Assignment:
Repeat exactly, and only, the lines of the entries below from the one with "claim_contains rid i" through the one with "pending_frame i k", both ends included.

Stored items
◇ ◇ ◇

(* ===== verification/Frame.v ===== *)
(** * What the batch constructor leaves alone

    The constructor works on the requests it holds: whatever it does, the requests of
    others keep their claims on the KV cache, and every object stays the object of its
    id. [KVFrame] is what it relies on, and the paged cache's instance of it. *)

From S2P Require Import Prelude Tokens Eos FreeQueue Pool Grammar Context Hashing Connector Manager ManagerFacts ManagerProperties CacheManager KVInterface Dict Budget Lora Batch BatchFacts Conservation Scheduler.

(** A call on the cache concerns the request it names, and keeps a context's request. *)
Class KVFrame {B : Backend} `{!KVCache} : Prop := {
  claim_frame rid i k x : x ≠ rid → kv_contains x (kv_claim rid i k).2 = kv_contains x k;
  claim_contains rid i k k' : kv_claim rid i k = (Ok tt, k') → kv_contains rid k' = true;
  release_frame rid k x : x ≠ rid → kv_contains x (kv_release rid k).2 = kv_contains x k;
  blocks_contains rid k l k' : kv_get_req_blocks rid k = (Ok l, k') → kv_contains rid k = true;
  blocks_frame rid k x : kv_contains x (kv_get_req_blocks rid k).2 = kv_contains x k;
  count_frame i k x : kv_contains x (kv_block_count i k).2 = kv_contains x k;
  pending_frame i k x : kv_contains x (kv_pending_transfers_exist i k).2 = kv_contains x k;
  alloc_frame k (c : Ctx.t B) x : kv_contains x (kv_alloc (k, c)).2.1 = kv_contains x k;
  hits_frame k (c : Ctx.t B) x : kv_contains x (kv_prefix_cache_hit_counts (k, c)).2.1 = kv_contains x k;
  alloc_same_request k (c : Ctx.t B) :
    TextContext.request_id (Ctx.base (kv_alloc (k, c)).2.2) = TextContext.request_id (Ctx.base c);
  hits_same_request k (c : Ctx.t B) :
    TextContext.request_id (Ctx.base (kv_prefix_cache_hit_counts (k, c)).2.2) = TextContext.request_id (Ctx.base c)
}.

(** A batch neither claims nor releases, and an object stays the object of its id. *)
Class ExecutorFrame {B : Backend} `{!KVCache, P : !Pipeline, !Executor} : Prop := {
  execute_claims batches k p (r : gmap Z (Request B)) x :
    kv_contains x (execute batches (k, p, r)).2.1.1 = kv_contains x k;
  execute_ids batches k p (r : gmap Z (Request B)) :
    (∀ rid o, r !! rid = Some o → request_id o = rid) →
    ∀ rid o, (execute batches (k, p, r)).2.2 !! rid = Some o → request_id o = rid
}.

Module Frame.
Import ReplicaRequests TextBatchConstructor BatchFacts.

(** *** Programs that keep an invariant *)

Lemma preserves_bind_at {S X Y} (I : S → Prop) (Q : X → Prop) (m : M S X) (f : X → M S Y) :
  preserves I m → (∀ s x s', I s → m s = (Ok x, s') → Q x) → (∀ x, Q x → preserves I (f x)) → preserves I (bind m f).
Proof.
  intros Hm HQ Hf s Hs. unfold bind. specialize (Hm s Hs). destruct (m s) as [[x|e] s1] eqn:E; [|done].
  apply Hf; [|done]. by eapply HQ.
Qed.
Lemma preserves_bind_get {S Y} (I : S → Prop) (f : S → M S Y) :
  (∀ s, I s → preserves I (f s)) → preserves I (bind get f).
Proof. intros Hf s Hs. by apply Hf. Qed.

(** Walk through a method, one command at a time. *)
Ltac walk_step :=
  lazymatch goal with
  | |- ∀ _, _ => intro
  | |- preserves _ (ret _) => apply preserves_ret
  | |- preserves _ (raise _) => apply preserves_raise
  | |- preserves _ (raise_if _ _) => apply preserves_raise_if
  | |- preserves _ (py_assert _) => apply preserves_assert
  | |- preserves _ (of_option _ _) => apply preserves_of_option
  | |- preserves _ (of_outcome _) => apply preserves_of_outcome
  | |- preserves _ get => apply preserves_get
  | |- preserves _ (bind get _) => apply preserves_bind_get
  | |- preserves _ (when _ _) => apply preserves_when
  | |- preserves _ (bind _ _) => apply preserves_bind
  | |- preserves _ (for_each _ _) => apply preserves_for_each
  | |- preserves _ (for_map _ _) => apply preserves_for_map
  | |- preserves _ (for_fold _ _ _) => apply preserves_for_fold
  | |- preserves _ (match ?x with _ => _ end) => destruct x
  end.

◇ ◇ ◇

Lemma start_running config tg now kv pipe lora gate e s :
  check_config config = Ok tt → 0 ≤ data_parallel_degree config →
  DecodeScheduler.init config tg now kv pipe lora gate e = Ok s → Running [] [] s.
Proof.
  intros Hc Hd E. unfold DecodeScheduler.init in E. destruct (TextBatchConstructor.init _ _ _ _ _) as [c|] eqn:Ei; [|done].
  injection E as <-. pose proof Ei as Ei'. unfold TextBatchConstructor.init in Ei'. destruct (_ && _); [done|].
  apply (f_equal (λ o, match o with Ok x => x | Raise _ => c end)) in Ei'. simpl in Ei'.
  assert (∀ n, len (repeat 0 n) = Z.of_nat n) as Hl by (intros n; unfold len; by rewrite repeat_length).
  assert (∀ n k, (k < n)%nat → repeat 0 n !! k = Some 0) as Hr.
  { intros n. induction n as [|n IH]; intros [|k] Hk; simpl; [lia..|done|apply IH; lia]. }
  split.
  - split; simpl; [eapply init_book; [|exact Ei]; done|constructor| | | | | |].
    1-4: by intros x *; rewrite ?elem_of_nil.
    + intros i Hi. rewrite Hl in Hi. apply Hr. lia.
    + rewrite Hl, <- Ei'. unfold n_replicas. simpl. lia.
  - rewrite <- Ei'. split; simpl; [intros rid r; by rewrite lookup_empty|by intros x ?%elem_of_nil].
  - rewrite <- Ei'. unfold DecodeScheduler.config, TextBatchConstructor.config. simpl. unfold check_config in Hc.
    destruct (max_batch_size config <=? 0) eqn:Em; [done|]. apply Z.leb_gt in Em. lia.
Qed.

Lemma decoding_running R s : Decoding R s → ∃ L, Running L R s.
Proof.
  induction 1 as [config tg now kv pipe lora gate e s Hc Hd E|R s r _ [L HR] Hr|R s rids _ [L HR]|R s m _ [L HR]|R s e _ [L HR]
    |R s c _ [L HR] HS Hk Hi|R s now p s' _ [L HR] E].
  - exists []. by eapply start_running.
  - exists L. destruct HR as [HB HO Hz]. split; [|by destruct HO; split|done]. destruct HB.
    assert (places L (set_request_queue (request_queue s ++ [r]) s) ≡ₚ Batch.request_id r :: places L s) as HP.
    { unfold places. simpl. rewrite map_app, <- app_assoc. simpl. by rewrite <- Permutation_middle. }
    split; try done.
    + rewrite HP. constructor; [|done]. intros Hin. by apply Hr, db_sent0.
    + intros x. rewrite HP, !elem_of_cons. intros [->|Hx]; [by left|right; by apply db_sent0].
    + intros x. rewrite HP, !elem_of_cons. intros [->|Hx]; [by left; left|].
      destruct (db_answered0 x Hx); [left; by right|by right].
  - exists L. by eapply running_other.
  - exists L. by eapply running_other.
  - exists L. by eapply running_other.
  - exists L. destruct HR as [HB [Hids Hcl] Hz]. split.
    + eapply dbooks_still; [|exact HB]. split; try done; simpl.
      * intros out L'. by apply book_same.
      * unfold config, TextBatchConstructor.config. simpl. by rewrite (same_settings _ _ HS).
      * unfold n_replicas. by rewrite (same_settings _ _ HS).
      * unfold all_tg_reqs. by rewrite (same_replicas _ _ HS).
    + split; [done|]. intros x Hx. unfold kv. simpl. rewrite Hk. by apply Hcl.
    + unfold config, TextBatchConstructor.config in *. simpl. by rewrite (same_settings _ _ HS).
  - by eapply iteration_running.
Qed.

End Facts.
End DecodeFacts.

◇ ◇ ◇

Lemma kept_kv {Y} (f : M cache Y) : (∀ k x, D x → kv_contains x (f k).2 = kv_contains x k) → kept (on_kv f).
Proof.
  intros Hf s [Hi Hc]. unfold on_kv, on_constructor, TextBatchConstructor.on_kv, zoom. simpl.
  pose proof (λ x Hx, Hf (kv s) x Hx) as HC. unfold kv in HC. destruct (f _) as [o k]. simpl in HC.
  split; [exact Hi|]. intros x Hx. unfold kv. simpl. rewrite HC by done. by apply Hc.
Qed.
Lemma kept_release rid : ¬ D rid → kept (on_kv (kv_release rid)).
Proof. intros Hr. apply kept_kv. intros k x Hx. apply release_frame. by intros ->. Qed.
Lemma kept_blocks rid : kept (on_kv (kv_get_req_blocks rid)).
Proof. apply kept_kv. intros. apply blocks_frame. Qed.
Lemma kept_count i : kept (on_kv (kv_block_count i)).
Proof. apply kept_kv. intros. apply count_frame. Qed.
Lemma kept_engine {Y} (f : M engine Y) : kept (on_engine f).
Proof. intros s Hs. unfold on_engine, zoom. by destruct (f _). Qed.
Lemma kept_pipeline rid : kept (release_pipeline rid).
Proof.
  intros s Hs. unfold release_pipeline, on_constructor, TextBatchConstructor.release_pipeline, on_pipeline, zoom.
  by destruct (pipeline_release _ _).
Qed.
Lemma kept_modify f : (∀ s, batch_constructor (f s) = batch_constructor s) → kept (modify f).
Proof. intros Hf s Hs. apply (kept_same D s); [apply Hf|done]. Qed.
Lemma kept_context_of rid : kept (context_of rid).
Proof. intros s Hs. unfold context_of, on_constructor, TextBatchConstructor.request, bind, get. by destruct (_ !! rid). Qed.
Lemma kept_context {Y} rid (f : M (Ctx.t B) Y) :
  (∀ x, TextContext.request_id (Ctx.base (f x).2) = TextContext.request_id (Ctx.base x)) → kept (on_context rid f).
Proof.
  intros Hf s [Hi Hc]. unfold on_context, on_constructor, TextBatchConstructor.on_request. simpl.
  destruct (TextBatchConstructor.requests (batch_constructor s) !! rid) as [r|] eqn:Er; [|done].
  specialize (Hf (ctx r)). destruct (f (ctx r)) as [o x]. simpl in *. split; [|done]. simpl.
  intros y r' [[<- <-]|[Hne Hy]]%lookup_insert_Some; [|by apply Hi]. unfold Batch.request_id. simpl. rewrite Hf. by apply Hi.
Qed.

◇ ◇ ◇

Task response:
  claim_contains rid i k k' : kv_claim rid i k = (Ok tt, k') → kv_contains rid k' = true;
  release_frame rid k x : x ≠ rid → kv_contains x (kv_release rid k).2 = kv_contains x k;
  blocks_contains rid k l k' : kv_get_req_blocks rid k = (Ok l, k') → kv_contains rid k = true;
  blocks_frame rid k x : kv_contains x (kv_get_req_blocks rid k).2 = kv_contains x k;
  count_frame i k x : kv_contains x (kv_block_count i k).2 = kv_contains x k;
  pending_frame i k x : kv_contains x (kv_pending_transfers_exist i k).2 = kv_contains x k;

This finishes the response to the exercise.